Fittingly, the missions program of a church should certainly have a vision for worldwide evangelism. If we are not careful, however, our church’s missions program can become an excuse rather than an extension of local evangelistic outreach. As we proudly pat ourselves on the back for our support of missionary efforts worldwide, we can easily ignore that we are not evangelizing at home. At that point our missions program is not an extension of evangelism—it has become an excuse for not evangelizing at home. We should not only be concerned for the “neighbor” on the other side of the world, but also for the neighbor on the other side of the street.
As Jesus commissioned His disciples to carry on His work, He assured them they would not be alone.

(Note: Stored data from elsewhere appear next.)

(* ===== verification/Sessions.v ===== *)
(** * Local sessions

    [agent/localauth/session.go]: the sessions of local users, in memory.  Every
    method runs under the mutex, so it is one function of the sessions and of the
    clock; times are nanoseconds. *)

From S2P Require Import Prelude.

Inductive SessionType := SessionCLI | SessionWeb.
#[export] Instance SessionType_eq_dec : EqDecision SessionType.
Proof. solve_decision. Defined.

Definition Minute : Z := 60 * 1000000000.
Definition cliIdleTimeout : Z := 15 * Minute.
Definition webIdleTimeout : Z := 30 * Minute.
Definition webMaxLifetime : Z := 8 * 60 * Minute.

(** The token is the key of the map. *)
Record Session := {
  ses_username : string;
  ses_type : SessionType;
  ses_created : Z;
  ses_last_used : Z;
  ses_expires : Z;
}.

Notation SessionManager := (gmap string Session).
Definition NewSessionManager : SessionManager := ∅.

Definition idle_timeout (t : SessionType) : Z :=
  match t with SessionCLI => cliIdleTimeout | SessionWeb => webIdleTimeout end.

Definition new_session (now : Z) (username : string) (st : SessionType) : Session :=
  {| ses_username := username; ses_type := st; ses_created := now; ses_last_used := now;
     ses_expires := match st with SessionCLI => now + cliIdleTimeout | SessionWeb => now + webMaxLifetime end |}%Z.

(** [token] is what [generateToken] draws, [None] an error of the random source. *)
Definition CreateSession (token : option string) (now : Z) (username : string) (st : SessionType) (sm : SessionManager)
    : SessionManager * option (string * Session) :=
  match token with
  | None => (sm, None)
  | Some tok => let s := new_session now username st in (<[tok := s]> sm, Some (tok, s))
  end.

Inductive ValidateError := UnknownToken | SessionExpired | SessionIdle.

Definition ses_expired (now : Z) (s : Session) : bool := (ses_expires s <? now)%Z.
Definition ses_idle (now : Z) (s : Session) : bool := (idle_timeout (ses_type s) <? now - ses_last_used s)%Z.

Definition refresh (now : Z) (s : Session) : Session :=
  {| ses_username := ses_username s; ses_type := ses_type s; ses_created := ses_created s; ses_last_used := now;
     ses_expires := match ses_type s with SessionCLI => now + cliIdleTimeout | SessionWeb => ses_expires s end |}%Z.

Definition Validate (now : Z) (token : string) (sm : SessionManager) : SessionManager * (Session + ValidateError) :=
  match sm !! token with
  | None => (sm, inr UnknownToken)
  | Some s =>
      if ses_expired now s then (delete token sm, inr SessionExpired)
      else if ses_idle now s then (delete token sm, inr SessionIdle)
      else (<[token := refresh now s]> sm, inl (refresh now s))
  end.

Definition RevokeToken (token : string) (sm : SessionManager) : SessionManager := delete token sm.
Definition RevokeAll (sm : SessionManager) : SessionManager := ∅.

Definition Cleanup (now : Z) (sm : SessionManager) : SessionManager :=
  filter (fun kv : string * Session => ses_expired now kv.2 || ses_idle now kv.2 = false) sm.

(** ** Lemmas *)

Definition session_live (now : Z) (s : Session) : bool := negb (ses_expired now s || ses_idle now s).

Lemma Validate_ok now token sm : forall sm' s', Validate now token sm = (sm', inl s') ->
  exists s, sm !! token = Some s /\ session_live now s = true /\ s' = refresh now s /\ sm' = <[token := s']> sm.
Proof.
  intros sm' s'. unfold Validate, session_live. destruct (sm !! token) as [s|]; [|done].
  destruct (ses_expired now s) eqn:E1; [done|]. destruct (ses_idle now s) eqn:E2; [done|]. intros [= <- <-].
  exists s. by rewrite E1, E2.
Qed.

(** Who may use a session at all, by its own fields. *)
Lemma live_later now now' s : (now <= now')%Z -> session_live now s = false -> session_live now' s = false.
Proof.
  unfold session_live, ses_expired, ses_idle. rewrite !negb_false_iff, !orb_true_iff, !Z.ltb_lt. lia.
Qed.

(** ** Sequences of operations *)

Inductive SesOp :=
| SCreate (token : string) (username : string) (st : SessionType)
| SValidate (token : string)
| SRevoke (token : string)
| SRevokeAll
| SCleanup.

Definition ses_step (sm : SessionManager) (c : Z * SesOp) : SessionManager * option (Session + ValidateError) :=
  match c.2 with
  | SCreate tok u st => ((CreateSession (Some tok) c.1 u st sm).1, None)
  | SValidate tok => let '(sm', r) := Validate c.1 tok sm in (sm', Some r)
  | SRevoke tok => (RevokeToken tok sm, None)
  | SRevokeAll => (RevokeAll sm, None)
  | SCleanup => (Cleanup c.1 sm, None)
  end.

Fixpoint ses_run (sm : SessionManager) (cs : list (Z * SesOp)) : SessionManager :=
  match cs with [] => sm | c :: cs' => ses_run (ses_step sm c).1 cs' end.

Fixpoint ses_clock (t : Z) (cs : list (Z * SesOp)) : Prop :=
  match cs with [] => True | c :: cs' => (t <= c.1)%Z /\ ses_clock c.1 cs' end.

(** ** What a session is: its life as a specification *)

(** The uses of a session, oldest first: it was created at [created], and each use
    came in time after the one before; a web session also ends on its own. *)
Inductive life (st : SessionType) (created : Z) : Z -> Prop :=
| life_new : life st created created
| life_use last now : life st created last -> (last <= now)%Z ->
    (now - last <= idle_timeout st)%Z -> (st = SessionWeb -> now <= created + webMaxLifetime)%Z ->
    life st created now.

(** Every stored session is one that was created, with a life up to its last use. *)
Definition ses_inv (cs : list (Z * SesOp)) (sm : SessionManager) : Prop :=
  forall tok s, sm !! tok = Some s ->
    (ses_created s, SCreate tok (ses_username s) (ses_type s)) ∈ cs /\
    life (ses_type s) (ses_created s) (ses_last_used s) /\
    ses_expires s = match ses_type s with SessionCLI => ses_last_used s + cliIdleTimeout | SessionWeb => ses_created s + webMaxLifetime end%Z.

Lemma live_life now s cs tok sm : ses_inv cs sm -> sm !! tok = Some s -> (ses_last_used s <= now)%Z -> session_live now s = true ->
  life (ses_type s) (ses_created s) now.
Proof.
  intros Hinv Hs Hle Hl. destruct (Hinv tok s Hs) as (_ & Hlife & Hexp).
  unfold session_live, ses_expired, ses_idle in Hl. rewrite negb_true_iff, orb_false_iff, !Z.ltb_ge in Hl. destruct Hl as [H1 H2].
  eapply life_use; [exact Hlife|done|lia|]. intros E. rewrite Hexp, E in H1. lia.
Qed.

Definition used_by (t : Z) (sm : SessionManager) : Prop := forall tok s, sm !! tok = Some s -> (ses_last_used s <= t)%Z.

Lemma ses_inv_step t cs sm c : (t <= c.1)%Z -> used_by t sm -> ses_inv cs sm ->
  used_by c.1 (ses_step sm c).1 /\ ses_inv (cs ++ [c]) (ses_step sm c).1.
Proof.
  intros Hle Hu Hinv. destruct c as [now op]. simpl in Hle.
  assert (forall tok s, sm !! tok = Some s -> (ses_last_used s <= now)%Z /\
    (ses_created s, SCreate tok (ses_username s) (ses_type s)) ∈ cs ++ [(now, op)] /\
    life (ses_type s) (ses_created s) (ses_last_used s) /\
    ses_expires s = match ses_type s with SessionCLI => ses_last_used s + cliIdleTimeout | SessionWeb => ses_created s + webMaxLifetime end%Z) as Hold.
  { intros tok s Hs. destruct (Hinv tok s Hs) as (H1 & H2 & H3). specialize (Hu tok s Hs). split_and!; [lia|set_solver|done|done]. }
  assert (forall sm', (forall tok s, sm' !! tok = Some s -> sm !! tok = Some s) -> used_by now sm' /\ ses_inv (cs ++ [(now, op)]) sm') as Hsub.
  { intros sm' Hsm. split; [intros tok s Hs%Hsm; by apply Hold in Hs as [? _]|intros tok s Hs%Hsm; by apply Hold in Hs as [_ ?]]. }
  destruct op as [tok u st|tok|tok| |]; cbn [ses_step fst snd].
  - simpl. split; intros k s; rewrite lookup_insert_Some; intros [[<- <-]|[_ Hs]]; try (by apply Hold in Hs as [? ?]); simpl; [lia|].
    split_and!; [set_solver|constructor|by destruct st].
  - unfold Validate. destruct (sm !! tok) as [s|] eqn:Hs; [|by apply Hsub].
    destruct (ses_expired now s) eqn:E1; [apply Hsub; cbn [fst]; by intros k s' [_ ?]%lookup_delete_Some|].
    destruct (ses_idle now s) eqn:E2; [apply Hsub; cbn [fst]; by intros k s' [_ ?]%lookup_delete_Some|].
    assert (session_live now s = true) as Hl by (unfold session_live; by rewrite E1, E2).
    destruct (Hold tok s Hs) as (Hlast & Hin & Hlife & Hexp).
    pose proof (live_life now s cs tok sm Hinv Hs Hlast Hl) as Hnow.
    split; intros k s'; cbn [fst]; rewrite lookup_insert_Some; intros [[<- <-]|[_ Hs']]; try (by apply Hold in Hs' as [? ?]); simpl; [lia|].
    split_and!; [done|done|]. rewrite Hexp. by destruct (ses_type s).
  - apply Hsub. unfold RevokeToken. by intros k s [_ ?]%lookup_delete_Some.
  - apply Hsub. unfold RevokeAll. by intros k s ?%lookup_empty_Some.
  - apply Hsub. unfold Cleanup. by intros k s [? _]%map_lookup_filter_Some.
Qed.

Lemma ses_inv_run cs : forall t cs0 sm, ses_clock t cs -> used_by t sm -> ses_inv cs0 sm -> ses_inv (cs0 ++ cs) (ses_run sm cs).
Proof.
  induction cs as [|c cs IH]; intros t cs0 sm Hc Hu Hi; simpl; [by rewrite app_nil_r|]. destruct Hc as [Hle Hc].
  destruct (ses_inv_step t cs0 sm c Hle Hu Hi) as [Hu' Hi']. specialize (IH c.1 (cs0 ++ [c]) _ Hc Hu' Hi').
  by rewrite <-app_assoc in IH.
Qed.

Lemma used_by_run cs : forall t cs0 sm, ses_clock t cs -> used_by t sm -> ses_inv cs0 sm ->
  used_by (match last cs with Some c => c.1 | None => t end) (ses_run sm cs).
Proof.
  induction cs as [|c cs IH]; intros t cs0 sm Hc Hu Hi; [done|]. destruct Hc as [Hle Hc].
  destruct (ses_inv_step t cs0 sm c Hle Hu Hi) as [Hu' Hi']. rewrite last_cons. specialize (IH c.1 (cs0 ++ [c]) _ Hc Hu' Hi').
  simpl. by destruct (last cs).
Qed.

(** A token is accepted only within its session's life: after any sequence of
    operations with a clock that does not go back, a token that validates belongs
    to a session created with it for that user, whose uses have all come within
    the idle timeout of its type, and, on the web, within eight hours of its
    creation. *)
Theorem session_life cs t now tok sm' s :
  ses_clock t (cs ++ [(now, SValidate tok)]) ->
  Validate now tok (ses_run NewSessionManager cs) = (sm', inl s) ->
  (ses_created s, SCreate tok (ses_username s) (ses_type s)) ∈ cs /\ life (ses_type s) (ses_created s) now.
Proof.
  intros Hc Hv. assert (ses_clock t cs /\ (match last cs with Some c => c.1 | None => t end <= now)%Z) as [Hc1 Hle].
  { clear Hv. revert t Hc. induction cs as [|c cs IH]; intros t; simpl; [tauto|]. intros [H1 H2]. apply IH in H2 as [H2 H3].
    rewrite last_cons. split; [done|]. by destruct (last cs). }
  assert (used_by t NewSessionManager) as Hu by (unfold NewSessionManager; by intros k s0 ?%lookup_empty_Some).
  assert (ses_inv [] NewSessionManager) as Hi by (unfold NewSessionManager; by intros k s0 ?%lookup_empty_Some).
  pose proof (ses_inv_run cs t [] _ Hc1 Hu Hi) as Hinv. pose proof (used_by_run cs t [] _ Hc1 Hu Hi) as Hub.
  apply Validate_ok in Hv as (s0 & Hs & Hl & -> & _). simpl in Hinv.
  pose proof (live_life now s0 cs tok _ Hinv Hs ltac:(specialize (Hub tok s0 Hs); lia) Hl) as Hlife.
  destruct (Hinv tok s0 Hs) as (Hin & _ & _). by simpl.
Qed.

(** ** Cleanup is not observable *)

(** Two managers with the same sessions among those that can still validate at [t]. *)
Definition same_live (t : Z) (a b : SessionManager) : Prop :=
  forall tok, match a !! tok, b !! tok with
              | Some x, Some y => x = y \/ session_live t x = false /\ session_live t y = false
              | Some x, None | None, Some x => session_live t x = false
              | None, None => True
              end.

(** What a call answers, as far as a caller can act on it. *)
Definition answer_seen (r : option (Session + ValidateError)) : option Session :=
  match r with Some (inl s) => Some s | _ => None end.

Lemma same_live_refl t a : same_live t a a.
Proof. intros tok. destruct (a !! tok); auto. Qed.

Lemma same_live_later t t' a b : (t <= t')%Z -> same_live t a b -> same_live t' a b.
Proof.
  intros Hle H tok. specialize (H tok). pose proof (fun s => live_later t t' s Hle) as Hl.
  destruct (a !! tok), (b !! tok); try done; auto. destruct H as [?|[? ?]]; auto.
Qed.

Lemma Validate_live now tok sm :
  Validate now tok sm =
    match sm !! tok with
    | None => (sm, inr UnknownToken)
    | Some s => if session_live now s then (<[tok := refresh now s]> sm, inl (refresh now s))
                else (delete tok sm, inr (if ses_expired now s then SessionExpired else SessionIdle))
    end.
Proof. unfold Validate, session_live. destruct (sm !! tok) as [s|]; [|done]. by destruct (ses_expired now s), (ses_idle now s). Qed.

Lemma same_live_insert t tok s a b : same_live t a b -> same_live t (<[tok := s]> a) (<[tok := s]> b).
Proof.
  intros H k. destruct (decide (tok = k)) as [->|Hn]; [rewrite !lookup_insert_eq; auto|]. rewrite !lookup_insert_ne by done. apply H.
Qed.

Lemma same_live_delete t tok a b : same_live t a b -> same_live t (delete tok a) (delete tok b).
Proof.
  intros H k. destruct (decide (tok = k)) as [->|Hn]; [by rewrite !lookup_delete_eq|]. rewrite !lookup_delete_ne by done. apply H.
Qed.

Lemma same_live_cleanup t a b : same_live t a b -> same_live t (Cleanup t a) b /\ same_live t a (Cleanup t b).
Proof.
  assert (forall m k, Cleanup t m !! k = match m !! k with Some s => if session_live t s then Some s else None | None => None end) as Hc.
  { intros m k. unfold Cleanup. rewrite map_lookup_filter. destruct (m !! k) as [s|]; simpl; [|done].
    unfold session_live. case_guard as H; simpl in *; [by rewrite H|]. apply not_false_is_true in H. by rewrite H. }
  intros H. split; intros k; specialize (H k); rewrite Hc; destruct (a !! k) as [x|], (b !! k) as [y|]; try done;
    try (destruct (session_live t x) eqn:Ex); try (destruct (session_live t y) eqn:Ey); naive_solver.
Qed.

Lemma same_live_step t a b c : (t <= c.1)%Z -> same_live t a b ->
  same_live c.1 (ses_step a c).1 (ses_step b c).1 /\ answer_seen (ses_step a c).2 = answer_seen (ses_step b c).2.
Proof.
  intros Hle H. apply (same_live_later t c.1) in H; [|done]. destruct c as [now op]. cbn [fst] in *.
  destruct op as [tok u st|tok|tok| |]; cbn [ses_step fst snd].
  - split; [|done]. by apply same_live_insert.
  - rewrite !Validate_live. pose proof (H tok) as Ht. pose proof (same_live_delete now tok a b H) as Hd.
    pose proof (fun s => same_live_insert now tok s a b H) as Hins.
    destruct (a !! tok) as [x|] eqn:Ea, (b !! tok) as [y|] eqn:Eb.
    + destruct Ht as [->|[Hx Hy]]; [destruct (session_live now y); cbn [fst snd]; auto|]. rewrite Hx, Hy. cbn [fst snd]. auto.
    + rewrite Ht. cbn [fst snd]. split; [|done]. intros k. specialize (Hd k). destruct (decide (tok = k)) as [->|Hn]; [by rewrite lookup_delete_eq, Eb|].
      rewrite !lookup_delete_ne in Hd by done. by rewrite lookup_delete_ne by done.
    + rewrite Ht. cbn [fst snd]. split; [|done]. intros k. specialize (Hd k). destruct (decide (tok = k)) as [->|Hn]; [by rewrite lookup_delete_eq, Ea|].
      rewrite !lookup_delete_ne in Hd by done. by rewrite lookup_delete_ne by done.
    + done.
  - split; [|done]. by apply same_live_delete.
  - done.
  - split; [|done]. by apply same_live_cleanup, same_live_cleanup.
Qed.

(** The answers of a sequence. *)
Fixpoint ses_answers (sm : SessionManager) (cs : list (Z * SesOp)) : list (option Session) :=
  match cs with [] => [] | c :: cs' => answer_seen (ses_step sm c).2 :: ses_answers (ses_step sm c).1 cs' end.

Lemma same_live_answers cs : forall t a b, ses_clock t cs -> same_live t a b -> ses_answers a cs = ses_answers b cs.
Proof.
  induction cs as [|c cs IH]; intros t a b Hc H; simpl; [done|]. destruct Hc as [Hle Hc].
  destruct (same_live_step t a b c Hle H) as [H1 ->]. f_equal. by eapply IH.
Qed.

(** The periodic cleanup changes nothing a caller can see: the same calls, at times
    after it, are accepted with the same sessions whether it runs or not. *)
Theorem cleanup_unobservable sm t cs :
  ses_clock t cs -> ses_answers (Cleanup t sm) cs = ses_answers sm cs.
Proof. intros Hc. eapply same_live_answers; [exact Hc|]. apply same_live_cleanup, same_live_refl. Qed.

The same Holy Spirit with Whom He was anointed would be theirs as well. With that kind of power within them, their task had no geographical limits. They were to start locally with Jerusalem, the very city where He was rejected and crucified. They were to go from there to the wider area of Judea. The mention of Samaria implies Galilee to the north, meaning the outer area of Palestine. However, this was just the beginning. They were then to go to “the end of the earth,” which to the apostles would have included Rome, the capital of the empire and the place where people congregated from every part of the known world, to ends of the Mediterranean world. The distance from Jerusalem to present day Gibraltar is almost 2,400 miles. The book of Acts follows the progress of the gospel throughout Jerusalem in Chapters 1–7, Judea and Samaria in Chapters 8–12, and to the rest of the Gentile world in Chapters 13–28.
Now put yourself in the shoes of the disciples. Would it not have seemed strange to go to Rome and beyond with the good news of the gospel while neglecting those in Jerusalem? Strictly speaking, it would have been only partial obedience to the Lord’s command. Their outreach to the ends of the earth was to be an extension of what they were doing in Jerusalem, not an excuse for not evangelizing at home.
God wants the entire world to hear the gospel of Jesus Christ. In addition to sharing the gospel with people on the other side of the world, remember your Jerusalem and Judea by walking across the street to tell a neighbor about Christ.